Given that Virgin Money UK didn't make a profit in the last twelve months, we'll focus on revenue growth to form a quick view of its business development. Shareholders of unprofitable companies usually expect strong revenue growth. Some companies are willing to postpone profitability to grow revenue faster, but in that case one does expect good top-line growth.
Over three years, Virgin Money UK grew revenue at 14% per year. That's a fairly respectable growth rate. So some shareholders would be frustrated with the compound loss of 19% per year. To be frank we're surprised to see revenue growth and share price growth diverge so strongly. It would be well worth taking a closer look at the company, to determine growth trends (and balance sheet strength).
The graphic below depicts how earnings and revenue have changed over time (unveil the exact values by clicking on the image).
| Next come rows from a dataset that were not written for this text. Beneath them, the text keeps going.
(* ===== verification/PluginReserve.v ===== *)
(** * PluginReserve: the node allocation ledger in the API server

    internal/scheduler/plugin/reserve.go.  The ledger of a node is one
    AIResourceAllocation object that Reserve and Unreserve read, change and
    write back under [retry.RetryOnConflict].

    The API server is a parameter, [ApiServer]: its stored objects with their
    resource versions, the four calls, and [environment], the steps of other
    clients.  [ApiServerLaws] states the documented behaviour: an update
    succeeds only on the version it read, and an object that changed has
    another version.  An attempt is a Get, any number of foreign steps, and
    the write the function decides on from what it read; [retry_run] is every
    execution [RetryOnConflict] may have. *)

From stdpp Require Import strings gmap relations.
From S2P Require Import Prelude GoString GoFloat Sha256 ApiTypes Samples.
From S2P Require Import Resources PolicyWindow PolicyFilter PolicyScore PluginState.
Local Open Scope string_scope.
Local Open Scope list_scope.
Local Open Scope Z_scope.
Definition NewGPUManager : Manager :=
  {| mgr_Name := GPUManagerName; mgr_Observe := GPUManager_Observe;
     mgr_Validate := GPUManager_Validate |}.

(** ** resources/kv_cache_manager.go *)

Definition KVCacheManagerName : string := "kv-cache".

Definition kv_summary (kv : Z) : ResourceSummary :=
  {| GPUCount := 0; GPUMemoryGiB := 0; KVCacheGiB := kv;
     PrefillTokensPerSecond := 0; DecodeTokensPerSecond := 0; TotalTokensPerSecond := 0 |}.

(** [node.Spec.Runtime.Capacity] behind its two nil checks. *)
Definition runtime_capacity (node : option AINodeResourceProfile) : option RuntimeCapacity :=
  match node with
  | Some n => match ns_Runtime (np_Spec n) with
              | Some r => rsp_Capacity r
              | None => None
              end
  | None => None
  end.

Definition KVCacheManager_Observe (node : option AINodeResourceProfile)
    (allocations : list AIResourceAllocation) : Snapshot + string :=
  let kv := match node with
    | Some n => match nst_Allocatable (np_Status n) with
                | Some a => KVCacheGiB a
                | None => 0
                end
    | None => 0
    end in
  let kv := match runtime_capacity node with
    | Some c => if kv =? 0 then rc_KVCacheGiB c else kv
    | None => kv
    end in
  let allocated := kv_summary (KVCacheGiB (allocationSum allocations)) in
  inl {| sn_Name := KVCacheManagerName;
         sn_Capacity := kv_summary kv;
         sn_Allocated := allocated;
         sn_Available := kv_summary (nonNegative (kv -₃₂ KVCacheGiB allocated));
         sn_Description := "runtime KV cache budget" |}.

Definition KVCacheManager_Validate (req : ValidationRequest) : ValidationResult :=
  let s := vr_Snapshot req in
  if KVCacheGiB (sn_Allocated s) >? KVCacheGiB (sn_Capacity s) then
    {| vres_Allowed := false;
       vres_Reason := "local KV cache over capacity: allocated="
                      +:+ show_Z (KVCacheGiB (sn_Allocated s)) +:+ "GiB capacity="
                      +:+ show_Z (KVCacheGiB (sn_Capacity s)) +:+ "GiB" |}
  else {| vres_Allowed := true; vres_Reason := "KV cache desired budget fits local capacity" |}.

Definition NewKVCacheManager : Manager :=
  {| mgr_Name := KVCacheManagerName; mgr_Observe := KVCacheManager_Observe;
     mgr_Validate := KVCacheManager_Validate |}.

(** ** resources/token_throughput_manager.go *)

Definition TokenThroughputManagerName : string := "token-throughput".

Definition token_summary (prefill decode total : Z) : ResourceSummary :=
  {| GPUCount := 0; GPUMemoryGiB := 0; KVCacheGiB := 0;
     PrefillTokensPerSecond := prefill; DecodeTokensPerSecond := decode;
     TotalTokensPerSecond := total |}.
(* ===== verification/LocalScheduler.v ===== *)
(** * LocalScheduler: node-local planning

    internal/agent/local/scheduler.go and action_policy.go.  [BuildPlans] is
    [BuildPlansAt] at the current time; the clock is the parameter.  The
    ledger the Go code mutates through a pointer is threaded through the
    loop.  Properties: no plan set exceeds the node's capacity, every
    allocation gets exactly one plan, higher priorities are planned first and
    independently of lower ones, and the budget tier follows the window. *)

From stdpp Require Import strings gmap sorting.
From S2P Require Import Prelude GoString ApiTypes Samples Resources AgentResources LocalLedger.
Local Open Scope string_scope.
Local Open Scope list_scope.
Local Open Scope Z_scope.

(** ** scheduler.go: constants and data *)

Definition ActionApply : string := AllocationActionApply.
Definition ActionThrottle : string := AllocationActionThrottle.
Definition ActionPause : string := AllocationActionPause.
Definition ActionEvict : string := AllocationActionEvict.
Definition PlanPhasePendingApply : string := AllocationPhasePendingApply.
Definition PlanPhaseApplied : string := AllocationPhaseApplied.
Definition PlanPhaseFailed : string := AllocationPhaseFailed.
(** C34: the agent forecasts what the central scheduler counted.  For the entry
    the scheduler writes for a pod of the profile [prof], whose windows the
    agent can read (HH:MM) and which states its required budget, every hour of
    the forecast the agent publishes is what the central envelope check added
    for [prof] in that hour; and the reclaim side of the next check, which reads the
    forecast published for the workload, counts it with that amount. *)
Theorem forecast_matches_central_envelope ledger pod prof request resources kind reason t h status :
  wps_Resources (wp_Spec prof) = Some request -> is_Some (wrr_Required request) ->
  Forall window_parses (wps_TimeWindows (wp_Spec prof)) -> (h < 24)%nat ->
  let a := expand_workload ledger (allocationWorkloadSpec pod prof resources kind reason) in
  let forecast := buildHourlyForecast (Some a) t in
  hf_ResourceBuckets forecast !! h = Some (central_demand prof (Z.of_nat h)) /\
  (nas_HourlyForecast status = Some forecast ->
   allocationResourceForHour status (Z.of_nat h) = central_demand prof (Z.of_nat h)).
Proof.
  intros Hr [required Hreq] Hw Hh a forecast.
  assert (Hb : hf_ResourceBuckets forecast !! h = Some (central_demand prof (Z.of_nat h))).
  { unfold forecast. rewrite buildHourlyForecast_bucket by done. f_equal.
    unfold forecast_bucket, central_demand, resourcesForHour.
    change (as_TimeWindows (al_Spec a)) with (wps_TimeWindows (wp_Spec prof)).
    rewrite hourInForecastWindows_central by done.
    assert (Er : as_ResourceRequest (al_Spec a) = Some request) by exact Hr.
    unfold maxForecastResources, requiredForecastResources, maxResources, requiredResources.
    rewrite Er, Hr, Hreq. cbn. rewrite Hreq. by destruct (wrr_Max request), (wrr_Preferred request). }
  split; [done|]. intros Hs. unfold allocationResourceForHour. rewrite Hs.
  assert (Hok : hour_ok (Z.of_nat h) = true) by (unfold hour_ok; zbool; lia).
  unfold bucket. by rewrite Hok, Nat2Z.id, Hb.
Qed.

Lemma forecast_matches_central_envelope_witness :
  let prof := workload "chat" "high" [daytime; nighttime] 2 3 4 in
  let a := expand_workload (allocation "chat" "high" [] 1 1 1)
             (allocationWorkloadSpec sample_pod prof (res 3) "preferred" "") in
  hf_ResourceBuckets (buildHourlyForecast (Some a) None) !! 10%nat = Some (central_demand prof 10) /\
  central_demand prof 10 = res 4.
Proof.
  split; [|vm_compute; reflexivity].
  eapply (forecast_matches_central_envelope (allocation "chat" "high" [] 1 1 1) sample_pod
    (workload "chat" "high" [daytime; nighttime] 2 3 4) _ (res 3) "preferred" "" None 10
    {| nas_Name := "a"; nas_Namespace := ""; nas_WorkloadName := ""; nas_WorkloadType := ""; nas_Priority := "";
       nas_DemandShape := ""; nas_TimeWindows := []; nas_ResourceRequest := None; nas_AssignedGPU := None;
       nas_Resources := None; nas_Current := None; nas_HourlyForecast := None; nas_Actions := None;
       nas_Phase := "" |}); [reflexivity|by eexists| |lia].
  repeat constructor; eexists; vm_compute; reflexivity.
Defined.

(** the forecast agrees with the local scheduler: at the start of every
    hour, the bucket is the max budget exactly when the planner finds the
    allocation in an active window and grants the max budget, and the required
    budget otherwise. *)
Theorem forecast_matches_local_plan a t h :
  Forall (fun w => tw_Name w <> "" /\ tw_Timezone w = "") (as_TimeWindows (al_Spec a)) -> (h < 24)%nat ->
  let now := {| clock_local := (Z.of_nat h, 0); clock_in := fun _ => None |} in
  hf_ResourceBuckets (buildHourlyForecast (Some a) t) !! h =
  Some (if is_active now a && negb (isZeroResource (maxBudget a)) then maxBudget a else requiredBudget a).
Proof.
  intros Hw Hh now. cbn [buildHourlyForecast hf_ResourceBuckets].
  rewrite list_lookup_fmap, lookup_seq_lt by (unfold hourlyForecastBucketCount; lia). cbn [fmap option_fmap option_map].
  f_equal. unfold forecast_bucket. rewrite Nat.add_0_l, (activeTimeWindow_forecast _ (Z.of_nat h)) by (done || lia).
  by rewrite requiredForecast_requiredBudget, maxForecast_maxBudget.
Qed.

Lemma forecast_matches_local_plan_witness :
  let a := allocation "chat" "high" [daytime; nighttime] 2 3 4 in
  let now := {| clock_local := (10, 0); clock_in := fun _ => None |} in
  hf_ResourceBuckets (buildHourlyForecast (Some a) None) !! 10%nat =
  Some (if is_active now a && negb (isZeroResource (maxBudget a)) then maxBudget a else requiredBudget a).
Proof.
  apply (forecast_matches_local_plan (allocation "chat" "high" [daytime; nighttime] 2 3 4)); [|lia].
  compute_decide.
Defined.

Lemma ledger_allocated_exact statuses :
  Forall rs_nonneg (live_applied statuses) -> rs_wf (rs_sum (live_applied statuses)) ->
  ledger_allocated statuses = rs_sum (live_applied statuses).
Proof.
  intros Ha Hwa. rewrite ledger_allocated_fold, fold_add_exact; rewrite ?rs_plus_0_l; auto with go.
Qed.

Lemma aggregated_length statuses :
  length (hf_ResourceBuckets (aggregateHourlyForecastFromStatuses statuses)) = 24%nat.
Proof.
  unfold aggregateHourlyForecastFromStatuses. pose proof (aggregate_fold statuses None "" zero_buckets) as E.
  destruct (fold_left aggregate_step statuses (None, "", zero_buckets)) as [[g tz] bs].
  cbn [hf_ResourceBuckets]. cbn [snd] in E. subst bs. by rewrite fold_add_buckets_length.
Qed.

Lemma aggregated_hour_exact statuses h :
  (h < 24)%nat -> let hour := omap (fun f => hf_ResourceBuckets f !! h) (live_forecasts statuses) in
  Forall rs_nonneg hour -> rs_wf (rs_sum hour) ->
  hf_ResourceBuckets (aggregateHourlyForecastFromStatuses statuses) !! h = Some (rs_sum hour).
Proof.
  intros Hh hour Hf Hwf. unfold aggregateHourlyForecastFromStatuses.
  pose proof (aggregate_fold statuses None "" zero_buckets) as E.
  destruct (fold_left aggregate_step statuses (None, "", zero_buckets)) as [[g tz] bs].
  cbn [hf_ResourceBuckets]. cbn [snd] in E. subst bs.
  rewrite (fold_add_buckets_lookup _ _ _ zero_ResourceSummary) by (by apply (lookup_replicate_2 24)).
  f_equal. replace (omap (fun vs => vs !! h) (hf_ResourceBuckets <$> live_forecasts statuses)) with hour.
  - rewrite fold_add_exact; rewrite ?rs_plus_0_l; auto with go.
  - unfold hour. clear. induction (live_forecasts statuses) as [|f l IH]; [done|]. cbn.
    destruct (hf_ResourceBuckets f !! h); [f_equal|]; exact IH.
Qed.

(** the ledger's totals are exact: as long as they fit in 32 bits, the
    allocated amount is the sum of the applied budgets of the workloads that
    are not released, and every hour of the aggregated forecast is the sum of
    those workloads' forecasts for that hour. *)
Theorem ledger_totals_exact statuses h :
  (h < 24)%nat -> Forall rs_nonneg (live_applied statuses) -> rs_wf (rs_sum (live_applied statuses)) ->
  let hour := omap (fun f => hf_ResourceBuckets f !! h) (live_forecasts statuses) in
  Forall rs_nonneg hour -> rs_wf (rs_sum hour) ->
  nal_Allocated (allocationLedgerSummary statuses) = Some (rs_sum (live_applied statuses)) /\
  length (hf_ResourceBuckets (aggregateHourlyForecastFromStatuses statuses)) = 24%nat /\
  hf_ResourceBuckets (aggregateHourlyForecastFromStatuses statuses) !! h = Some (rs_sum hour).
Proof.
  intros Hh Ha Hwa hour Hf Hwf. split_and!.
  - cbn. by rewrite ledger_allocated_exact.
  - apply aggregated_length.
  - by apply aggregated_hour_exact.
Qed.

Definition sample_status (name phase : string) (g : Z) : AllocationWorkloadStatus :=
  {| awst_Name := name; awst_WorkloadRef := None; awst_SourcePodName := name; awst_Phase := phase;
     awst_Priority := "high"; awst_DemandShape := "mixed"; awst_ActiveWindow := false;
     awst_Desired := Some (res g); awst_Applied := Some (res g);
     awst_HourlyForecast := Some {| hf_GeneratedAt := None; hf_Timezone := "";
                                    hf_ResourceBuckets := replicate 24 (res g) |};
     awst_AssignedGPU := None; awst_Action := "apply"; awst_Message := "" |}.

Lemma ledger_totals_exact_witness :
  let statuses := [sample_status "a" "Applied" 2; sample_status "b" "released" 3; sample_status "c" "Failed" 1] in
  let hour := omap (fun f => hf_ResourceBuckets f !! 5%nat) (live_forecasts statuses) in
  nal_Allocated (allocationLedgerSummary statuses) = Some (rs_sum (live_applied statuses)) /\
  length (hf_ResourceBuckets (aggregateHourlyForecastFromStatuses statuses)) = 24%nat /\
  hf_ResourceBuckets (aggregateHourlyForecastFromStatuses statuses) !! 5%nat = Some (rs_sum hour).
Proof. apply ledger_totals_exact; [lia|compute_decide..]. Defined.

(** a window that contains no full hour is in no bucket of the forecast,
    although the local scheduler grants the max budget inside it. *)
Theorem short_window_not_forecast :
  let w := {| tw_Name := "burst"; tw_Start := "09:10"; tw_End := "09:50"; tw_Timezone := "" |} in
  let a := allocation "chat" "high" [w] 1 2 8 in
  hf_ResourceBuckets (buildHourlyForecast (Some a) None) = replicate 24 (res 1) /\
  (forall h, 0 <= h <= 23 -> hourInTimeWindows [w] h = false) /\
  activeTimeWindow [w] {| clock_local := (9, 30); clock_in := fun _ => None |} = "burst" /\
  maxBudget a = res 8.
Proof.
  cbn zeta. split; [vm_compute; reflexivity|]. split; [|split; reflexivity].
  intros h Hh.
  assert (Hall : Forall (fun h => hourInTimeWindows
    [{| tw_Name := "burst"; tw_Start := "09:10"; tw_End := "09:50"; tw_Timezone := "" |}] h = false)
    (Z.of_nat <$> seq 0 24)) by compute_decide.
  rewrite Forall_forall in Hall. apply Hall. apply list_elem_of_fmap. exists (Z.to_nat h).
  split; [lia|]. apply elem_of_seq. lia.
Qed.

(** the central scheduler reads clock times the agent rejects, so a
    window written 9:5 counts in the central envelope and is never active on
    the node. *)
Theorem parsers_disagree_on_loose_times :
  parseHHMM "9:5" = Some 545 /\ parseMinuteOfDay "9:5" = None /\
  parseHHMM "+9:05" = Some 545 /\ parseMinuteOfDay "+9:05" = None.
Proof. split_and!; vm_compute; reflexivity. Qed.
Virgin Money UK is a well known stock, with plenty of analyst coverage, suggesting some visibility into future growth. So we recommend checking out this free report showing consensus forecasts
A Different Perspective
The last twelve months weren't great for Virgin Money UK shares, which performed worse than the market, costing holders 39%. Meanwhile, the broader market slid about 7.9%, likely weighing on the stock. Shareholders have lost 19% per year over the last three years, so the share price drop has become steeper, over the last year; a potential symptom of as yet unsolved challenges. Although Baron Rothschild famously said to "buy when there's blood in the streets, even if the blood is your own", he also focusses on high quality stocks with solid prospects. I find it very interesting to look at share price over the long term as a proxy for business performance. But to truly gain insight, we need to consider other information, too. For instance, we've identified 1 warning sign for Virgin Money UK that you should be aware of.
If you are like me, then you will not want to miss this free list of growing companies that insiders are buying.
Please note, the market returns quoted in this article reflect the market weighted average returns of stocks that currently trade on GB exchanges.
This article by Simply Wall St is general in nature. It does not constitute a recommendation to buy or sell any stock, and does not take account of your objectives, or your financial situation. We aim to bring you long-term focused analysis driven by fundamental data. Note that our analysis may not factor in the latest price-sensitive company announcements or qualitative material. Simply Wall St has no position in any stocks mentioned.